In this Block, you will learn the following:

Learn that:

  • Effective teaching can transform pupils’ knowledge, capabilities and beliefs about learning.
  • Effective teachers introduce new material in steps, explicitly linking new ideas to what has been previously studied and learned.
  • Modelling helps pupils understand new processes and ideas; good models make abstract ideas concrete and accessible.
  • Guides, scaffolds and worked examples can help pupils apply new ideas, but should be gradually removed as pupil expertise increases.
  • Explicitly teaching pupils metacognitive strategies linked to subject knowledge, including how to plan, monitor and evaluate, supports independence and academic success.
  • Practice is an integral part of effective teaching; ensuring pupils have repeated opportunities to practice, with appropriate guidance and support, increases success.
  • Pupils are likely to learn at different rates and to require different levels and types of support from teachers to succeed.
  • Seeking to understand pupils’ differences, including their different levels of prior knowledge and potential barriers to learning, is an essential part of teaching.
  • Adapting teaching in a responsive way, including by providing targeted support to pupils who are struggling, is likely to increase pupil success.
  • Adaptive teaching is less likely to be valuable if it causes the teacher to artificially create distinct tasks for different groups of pupils or to set lower expectations for particular pupils.
  • There is a common misconception that pupils have distinct and identifiable learning styles. This is not supported by evidence and attempting to tailor lessons to learning styles is unlikely to be beneficial.

Learn how to plan effective lessons, by:

  • Using modelling, explanations and scaffolds, acknowledging that novices need more structure early in a domain.
  • Enabling critical thinking and problem solving by first teaching the necessary foundational content knowledge.

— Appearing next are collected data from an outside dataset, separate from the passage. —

Lemma window_loop_well_formed text window_size overlap :
  0 <= overlap -> overlap + 198 < window_size ->
  forall fuel start windows result,
    0 <= start ->
    Forall (window_well_formed text window_size) windows ->
    window_loop fuel text window_size overlap start windows = Some result ->
    Forall (window_well_formed text window_size) result.
Proof.
  intros Hov Hgap. induction fuel as [|fuel IH];
    intros start windows result Hs Hall Hrun; [done|].
  simpl in Hrun. unfold window_step in Hrun.
  destruct (start <? len text) eqn:Es; [|by injection Hrun as <-].
  pose proof (window_end_range text window_size start) as Hr.
  pose proof (window_end_ge text window_size start) as Hge.
  set (end_ := window_end text window_size start) in *.
  assert (Hw : window_well_formed text window_size
                 (mkWindow (py_slice text start end_) start end_)).
  { unfold window_well_formed. simpl.
    rewrite len_py_slice_exact by lia. repeat split; lia. }
  assert (Hall' : Forall (window_well_formed text window_size)
                    (windows ++ [mkWindow (py_slice text start end_)
                                   start end_])).
  { apply Forall_app. split; [done|]. by constructor. }
  destruct (len text <=? end_) eqn:Ee.
  - by injection Hrun as <-.
  - eapply IH; [|exact Hall'|exact Hrun]. lia.
Qed.

(** X4.  With [0 <= overlap] and [overlap + 198 < window_size], every
    window returned lies within the text ([0 <= start <= end <= len(text)]),
    spans at most [window_size] characters, and its [text] is exactly the
    slice [text[start:end]], of [end - start] characters. *)
Theorem window_shapes_wide fuel text window_size overlap windows :
  0 <= overlap -> overlap + 198 < window_size ->
  window_text_with_overlap fuel text window_size overlap = Some windows ->
  Forall (window_well_formed text window_size) windows.
Proof.
  intros Hov Hgap. unfold window_text_with_overlap.
  destruct (len text <=? window_size) eqn:E.
  - intros [= <-]. constructor; [|constructor].
    pose proof (len_nonneg text). unfold window_well_formed. simpl.
    assert (Hsl : py_slice text 0 (len text) = text).
    { unfold py_slice. rewrite !slice_index_id by lia.
      unfold len. rewrite Z.sub_0_r, Nat2Z.id. simpl.
      by rewrite firstn_all. }
    rewrite Hsl. repeat split; lia.
  - eapply window_loop_well_formed; eauto. lia.
Qed.

Lemma window_shapes_wide_witness :
  Forall (window_well_formed long_text 200)
    [mkWindow (replicate 200 97%N) 0 200;
     mkWindow (replicate 101 97%N) 199 300].
Proof.
  apply (window_shapes_wide 3 long_text 200 1); [lia|lia|].
  vm_compute. reflexivity.
Defined.

(** ** Section Detector Adapter: the translation in closed form *)

Lemma total_len_take_S (chunk : pystr) rest j :
  total_len (take (S j) (chunk :: rest)) = len chunk + total_len (take j rest).
Proof. reflexivity. Qed.

Lemma detect_loop_closed api ej model rest : forall idx off all n,
  n = Z.of_nat (idx + length rest) ->
  detect_loop api ej model n idx rest off all
  = all ++ mjoin (imap (fun j chunk =>
                          translated api ej model
                            (off + total_len (take j rest)) (idx + j) chunk)
                    rest).
Proof.
  induction rest as [|chunk rest IH]; intros idx off all n Hn.
  - simpl. by rewrite app_nil_r.
  - rewrite imap_cons. cbn [detect_loop mjoin list_join].
    replace (off + total_len (take 0 (chunk :: rest))) with off
      by (simpl; lia).
    replace (idx + 0)%nat with idx by lia.
    fold (translated api ej model off idx chunk).
    destruct rest as [|c2 rest'].
    + simpl. by rewrite app_nil_r.
    + assert (Hlt : (Z.of_nat idx <? n - 1) = true).
      { apply Z.ltb_lt. simpl in Hn. lia. }
      rewrite Hlt.
      rewrite (IH (S idx) (off + len chunk) _ n); [|simpl in *; lia].
      rewrite <- app_assoc. do 2 f_equal. f_equal. apply imap_ext.
      intros j x _. unfold compose. rewrite total_len_take_S.
      f_equal; lia.
Qed.

(** X5.  The adapter returns, for the sub-chunks in order, the sections of
    each reply that carry both offsets, with both offsets shifted by the
    total length of the earlier sub-chunks and [chunk_idx] set to the
    sub-chunk's index; sections lacking an offset are dropped; if nothing is
    left, the single whole-document section is returned. *)
Theorem detect_translation split api ej text model max_input_tokens :
  detect_semantic_sections split api ej text model max_input_tokens
  = match collected api ej model
            (detect_chunks split text model max_input_tokens) with
    | [] => [whole_document_section text]
    | l => l
    end.
Proof.
  unfold detect_semantic_sections.
  set (chunks := detect_chunks split text model max_input_tokens).
  rewrite (detect_loop_closed api ej model chunks 0%nat 0 [] (len chunks))
    by (unfold len; lia).
  rewrite app_nil_l.
  change (mjoin _) with (collected api ej model chunks).
  by destruct (collected api ej model chunks).
Qed.

(** X6.  Every section the adapter returns is either the synthesized
    whole-document section or comes from the reply for some sub-chunk [k]:
    it has that section's title and level, [chunk_idx = k], and both offsets
    moved by the total length of the sub-chunks before [k]. *)
Theorem detect_provenance split api ej text model max_input_tokens s :
  let chunks := detect_chunks split text model max_input_tokens in
  s ∈ detect_semantic_sections split api ej text model max_input_tokens ->
  s = whole_document_section text \/
  exists k chunk s0 cs ce,
    chunks !! k = Some chunk /\
    s0 ∈ reply_sections (ej (api model k chunk)) /\
    sec_char_start s0 = Some cs /\ sec_char_end s0 = Some ce /\
    s = mkSection (sec_title s0) (sec_level s0)
          (Some (cs + total_len (take k chunks)))
          (Some (ce + total_len (take k chunks))) (Some k).
Proof.
  intros chunks. unfold detect_semantic_sections. fold chunks.
  rewrite (detect_loop_closed api ej model chunks 0%nat 0 [] (len chunks))
    by (unfold len; lia).
  simpl.
  destruct (mjoin _) as [|s1 l] eqn:E.
  { intros ->%list_elem_of_singleton. by left. }
  rewrite <- E. clear E. intros Hs. right.
  apply list_elem_of_join in Hs as (ss & Hs & Hss).
  apply elem_of_lookup_imap in Hss as (k & chunk & -> & Hk).
  apply list_elem_of_omap in Hs as (s0 & Hs0 & Hadj).
  unfold adjust_section in Hadj.
  destruct (sec_char_start s0) as [cs|] eqn:Ecs; [|done].
  destruct (sec_char_end s0) as [ce|] eqn:Ece; [|done].
  injection Hadj as <-. exists k, chunk, s0, cs, ce.
  repeat split; auto.
Qed.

Learn how to make good use of expositions, by:

  • Starting expositions at the point of current pupil understanding.
  • Combining a verbal explanation with a relevant graphical representation of the same concept or process, where appropriate.
  • Using concrete representation of abstract ideas (e.g. making use of analogies, metaphors, examples and non-examples).

Learn how to model effectively, by:

  • Narrating thought processes when modelling to make explicit how experts think (e.g. asking questions aloud that pupils should consider when working independently and drawing pupils’ attention to links with prior knowledge).
  • Making the steps in a process memorable and ensuring pupils can recall them (e.g. naming them, developing mnemonics, or linking to memorable stories).
  • Exposing potential pitfalls and explaining how to avoid them.

Learn how to stimulate pupil thinking and check for understanding, by:

  • Planning activities around what you want pupils to think hard about.

Learn how to develop an understanding of different pupil needs, by:

  • Identifying pupils who need new content further broken down.

Learn how to provide opportunity for all pupils to experience success, by:

  • Adapting lessons, whilst maintaining high expectations for all, so that all pupils have the opportunity to meet expectations.
  • Balancing input of new content so that pupils master important concepts.